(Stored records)

________

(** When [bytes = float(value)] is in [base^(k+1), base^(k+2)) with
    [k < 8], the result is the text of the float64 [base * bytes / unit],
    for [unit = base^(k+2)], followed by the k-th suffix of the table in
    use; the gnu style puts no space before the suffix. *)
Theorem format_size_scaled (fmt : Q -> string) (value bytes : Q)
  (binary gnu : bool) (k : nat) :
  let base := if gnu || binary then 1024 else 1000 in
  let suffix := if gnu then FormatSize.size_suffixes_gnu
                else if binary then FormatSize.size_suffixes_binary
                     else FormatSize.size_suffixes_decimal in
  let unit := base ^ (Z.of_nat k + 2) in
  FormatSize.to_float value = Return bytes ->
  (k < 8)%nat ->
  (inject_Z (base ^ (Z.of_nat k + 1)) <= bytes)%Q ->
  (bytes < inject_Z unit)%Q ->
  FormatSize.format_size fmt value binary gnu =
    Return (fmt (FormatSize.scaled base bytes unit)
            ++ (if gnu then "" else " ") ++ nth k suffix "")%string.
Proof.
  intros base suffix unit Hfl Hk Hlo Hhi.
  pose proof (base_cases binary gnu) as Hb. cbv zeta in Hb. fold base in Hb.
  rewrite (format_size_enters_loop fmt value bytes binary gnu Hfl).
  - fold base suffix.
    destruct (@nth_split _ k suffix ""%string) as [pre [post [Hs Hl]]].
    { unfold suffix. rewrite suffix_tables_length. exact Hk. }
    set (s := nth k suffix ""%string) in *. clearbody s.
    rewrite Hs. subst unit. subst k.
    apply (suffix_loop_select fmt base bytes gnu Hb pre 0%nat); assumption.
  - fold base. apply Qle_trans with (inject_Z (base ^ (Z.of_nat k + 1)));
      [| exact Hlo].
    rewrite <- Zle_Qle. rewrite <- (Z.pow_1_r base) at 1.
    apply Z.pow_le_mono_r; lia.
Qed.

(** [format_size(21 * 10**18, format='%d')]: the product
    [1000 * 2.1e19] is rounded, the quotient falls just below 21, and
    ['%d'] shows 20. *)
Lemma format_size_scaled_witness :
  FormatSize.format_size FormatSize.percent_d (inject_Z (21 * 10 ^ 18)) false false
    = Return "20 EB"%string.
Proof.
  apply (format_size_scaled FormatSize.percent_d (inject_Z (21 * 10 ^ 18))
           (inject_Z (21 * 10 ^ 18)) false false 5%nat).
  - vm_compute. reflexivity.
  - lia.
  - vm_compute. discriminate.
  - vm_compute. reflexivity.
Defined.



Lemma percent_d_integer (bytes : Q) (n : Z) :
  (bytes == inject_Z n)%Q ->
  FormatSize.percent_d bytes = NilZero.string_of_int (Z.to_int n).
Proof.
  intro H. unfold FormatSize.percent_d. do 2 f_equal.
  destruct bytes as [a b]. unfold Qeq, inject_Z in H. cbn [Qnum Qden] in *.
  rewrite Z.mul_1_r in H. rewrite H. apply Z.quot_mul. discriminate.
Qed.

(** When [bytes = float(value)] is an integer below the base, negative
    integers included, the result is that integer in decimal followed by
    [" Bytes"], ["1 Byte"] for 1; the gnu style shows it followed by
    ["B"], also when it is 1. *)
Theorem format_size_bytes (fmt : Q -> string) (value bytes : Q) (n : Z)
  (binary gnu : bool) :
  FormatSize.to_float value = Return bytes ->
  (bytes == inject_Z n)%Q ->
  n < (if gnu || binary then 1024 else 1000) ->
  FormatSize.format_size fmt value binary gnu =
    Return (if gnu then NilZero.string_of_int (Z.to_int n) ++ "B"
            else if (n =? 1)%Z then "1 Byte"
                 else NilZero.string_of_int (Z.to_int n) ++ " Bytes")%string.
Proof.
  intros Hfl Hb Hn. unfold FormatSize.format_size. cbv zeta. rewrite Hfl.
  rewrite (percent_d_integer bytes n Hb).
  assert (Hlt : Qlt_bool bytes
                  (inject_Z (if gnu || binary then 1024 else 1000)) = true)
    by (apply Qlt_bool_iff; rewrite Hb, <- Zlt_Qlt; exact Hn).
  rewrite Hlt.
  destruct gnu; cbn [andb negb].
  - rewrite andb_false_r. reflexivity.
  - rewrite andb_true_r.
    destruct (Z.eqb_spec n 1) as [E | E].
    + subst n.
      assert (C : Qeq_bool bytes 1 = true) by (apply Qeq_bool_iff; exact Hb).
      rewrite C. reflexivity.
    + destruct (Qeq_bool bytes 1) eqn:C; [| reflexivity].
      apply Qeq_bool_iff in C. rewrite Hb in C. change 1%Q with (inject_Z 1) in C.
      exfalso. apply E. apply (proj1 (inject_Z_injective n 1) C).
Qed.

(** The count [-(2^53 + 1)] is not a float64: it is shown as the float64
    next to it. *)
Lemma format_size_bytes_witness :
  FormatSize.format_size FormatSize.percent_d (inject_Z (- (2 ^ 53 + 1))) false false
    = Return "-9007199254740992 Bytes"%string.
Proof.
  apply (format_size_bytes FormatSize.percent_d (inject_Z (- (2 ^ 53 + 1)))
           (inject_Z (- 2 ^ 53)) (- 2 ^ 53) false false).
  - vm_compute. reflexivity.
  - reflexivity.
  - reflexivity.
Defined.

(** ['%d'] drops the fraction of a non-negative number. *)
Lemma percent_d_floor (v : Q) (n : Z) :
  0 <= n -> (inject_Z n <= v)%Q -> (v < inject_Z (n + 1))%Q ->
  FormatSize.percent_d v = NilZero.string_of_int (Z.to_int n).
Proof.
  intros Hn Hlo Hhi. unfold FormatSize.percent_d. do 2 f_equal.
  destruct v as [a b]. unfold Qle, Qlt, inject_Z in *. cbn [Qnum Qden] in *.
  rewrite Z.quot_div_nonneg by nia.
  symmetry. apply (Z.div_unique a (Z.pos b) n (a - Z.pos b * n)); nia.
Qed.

________

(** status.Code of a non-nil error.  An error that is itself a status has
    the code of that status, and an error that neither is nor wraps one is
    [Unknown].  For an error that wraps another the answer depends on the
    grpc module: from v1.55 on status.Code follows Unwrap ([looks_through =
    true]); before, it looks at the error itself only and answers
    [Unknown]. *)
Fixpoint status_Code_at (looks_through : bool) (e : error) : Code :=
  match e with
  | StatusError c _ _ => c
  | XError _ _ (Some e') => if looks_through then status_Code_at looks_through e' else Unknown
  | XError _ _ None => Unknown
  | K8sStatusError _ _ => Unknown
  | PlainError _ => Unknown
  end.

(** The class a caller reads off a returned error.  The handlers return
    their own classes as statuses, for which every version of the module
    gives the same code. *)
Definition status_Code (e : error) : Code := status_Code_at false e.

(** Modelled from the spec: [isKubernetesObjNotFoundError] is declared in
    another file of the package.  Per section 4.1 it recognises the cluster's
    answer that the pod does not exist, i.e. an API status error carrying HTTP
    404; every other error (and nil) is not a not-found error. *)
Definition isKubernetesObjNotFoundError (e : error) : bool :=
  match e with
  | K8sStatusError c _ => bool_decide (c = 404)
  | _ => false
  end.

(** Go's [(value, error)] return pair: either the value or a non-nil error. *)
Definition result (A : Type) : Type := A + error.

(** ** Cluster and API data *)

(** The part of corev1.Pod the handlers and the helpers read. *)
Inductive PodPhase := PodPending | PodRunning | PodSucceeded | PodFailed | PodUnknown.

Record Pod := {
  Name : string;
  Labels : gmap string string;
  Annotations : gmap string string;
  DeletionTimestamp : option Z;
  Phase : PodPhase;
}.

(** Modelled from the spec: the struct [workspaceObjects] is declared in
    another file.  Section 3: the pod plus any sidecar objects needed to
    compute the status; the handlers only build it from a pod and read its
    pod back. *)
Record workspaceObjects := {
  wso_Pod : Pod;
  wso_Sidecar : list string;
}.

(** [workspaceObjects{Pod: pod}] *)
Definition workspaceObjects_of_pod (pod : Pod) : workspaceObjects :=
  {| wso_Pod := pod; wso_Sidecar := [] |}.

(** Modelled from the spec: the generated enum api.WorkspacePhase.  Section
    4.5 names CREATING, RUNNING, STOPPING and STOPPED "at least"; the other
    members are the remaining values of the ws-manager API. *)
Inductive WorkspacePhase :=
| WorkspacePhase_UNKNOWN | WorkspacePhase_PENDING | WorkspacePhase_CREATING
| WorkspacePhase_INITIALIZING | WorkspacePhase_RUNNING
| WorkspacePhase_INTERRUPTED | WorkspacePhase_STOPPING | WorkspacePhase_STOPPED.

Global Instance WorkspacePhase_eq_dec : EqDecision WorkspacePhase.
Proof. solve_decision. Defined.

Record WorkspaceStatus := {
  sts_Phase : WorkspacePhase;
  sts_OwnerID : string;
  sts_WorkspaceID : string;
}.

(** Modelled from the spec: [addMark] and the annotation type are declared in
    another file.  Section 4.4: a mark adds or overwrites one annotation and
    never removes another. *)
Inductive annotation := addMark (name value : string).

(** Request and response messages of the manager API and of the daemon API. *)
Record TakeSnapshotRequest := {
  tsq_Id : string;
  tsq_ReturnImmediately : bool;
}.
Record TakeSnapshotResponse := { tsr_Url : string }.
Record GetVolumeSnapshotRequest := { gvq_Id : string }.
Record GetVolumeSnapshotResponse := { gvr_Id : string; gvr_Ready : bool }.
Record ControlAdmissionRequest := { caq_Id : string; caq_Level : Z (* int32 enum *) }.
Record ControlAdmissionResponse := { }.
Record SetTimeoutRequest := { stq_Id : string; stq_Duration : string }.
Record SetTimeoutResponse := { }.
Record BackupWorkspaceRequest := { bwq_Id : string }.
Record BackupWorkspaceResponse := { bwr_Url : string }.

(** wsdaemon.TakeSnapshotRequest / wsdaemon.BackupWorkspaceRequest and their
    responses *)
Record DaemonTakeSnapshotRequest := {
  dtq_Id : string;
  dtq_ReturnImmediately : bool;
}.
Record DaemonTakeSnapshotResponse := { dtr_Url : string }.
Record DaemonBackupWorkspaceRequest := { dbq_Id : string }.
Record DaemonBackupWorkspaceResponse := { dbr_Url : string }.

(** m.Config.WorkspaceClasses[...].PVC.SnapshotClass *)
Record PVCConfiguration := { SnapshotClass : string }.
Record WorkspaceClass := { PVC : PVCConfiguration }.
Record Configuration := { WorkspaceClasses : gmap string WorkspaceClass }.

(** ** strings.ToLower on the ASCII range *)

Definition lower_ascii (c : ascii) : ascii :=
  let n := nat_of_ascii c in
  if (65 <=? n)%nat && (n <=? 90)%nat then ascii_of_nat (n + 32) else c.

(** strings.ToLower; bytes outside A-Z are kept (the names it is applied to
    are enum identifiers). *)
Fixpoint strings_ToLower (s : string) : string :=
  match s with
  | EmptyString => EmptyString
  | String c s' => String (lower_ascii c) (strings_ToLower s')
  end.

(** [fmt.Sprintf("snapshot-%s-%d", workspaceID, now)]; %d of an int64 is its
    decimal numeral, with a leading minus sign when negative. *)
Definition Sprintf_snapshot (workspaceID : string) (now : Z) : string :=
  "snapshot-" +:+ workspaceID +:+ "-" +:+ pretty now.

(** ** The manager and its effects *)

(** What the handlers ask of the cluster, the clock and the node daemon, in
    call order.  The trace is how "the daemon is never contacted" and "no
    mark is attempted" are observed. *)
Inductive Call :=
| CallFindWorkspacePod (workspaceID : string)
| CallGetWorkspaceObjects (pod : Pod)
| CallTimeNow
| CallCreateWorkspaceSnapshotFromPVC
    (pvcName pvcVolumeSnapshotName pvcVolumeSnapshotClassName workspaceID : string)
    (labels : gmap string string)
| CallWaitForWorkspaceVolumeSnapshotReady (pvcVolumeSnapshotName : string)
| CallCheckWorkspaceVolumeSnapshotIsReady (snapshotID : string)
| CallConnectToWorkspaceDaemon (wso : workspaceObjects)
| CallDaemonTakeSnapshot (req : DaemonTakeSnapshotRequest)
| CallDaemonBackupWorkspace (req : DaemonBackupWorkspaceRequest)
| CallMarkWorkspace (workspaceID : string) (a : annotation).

________

[Try it] Every line above with the word "Theorem" is to be copied out.

[Response to this exercise]
Theorem format_size_scaled (fmt : Q -> string) (value bytes : Q)
Theorem format_size_bytes (fmt : Q -> string) (value bytes : Q) (n : Z)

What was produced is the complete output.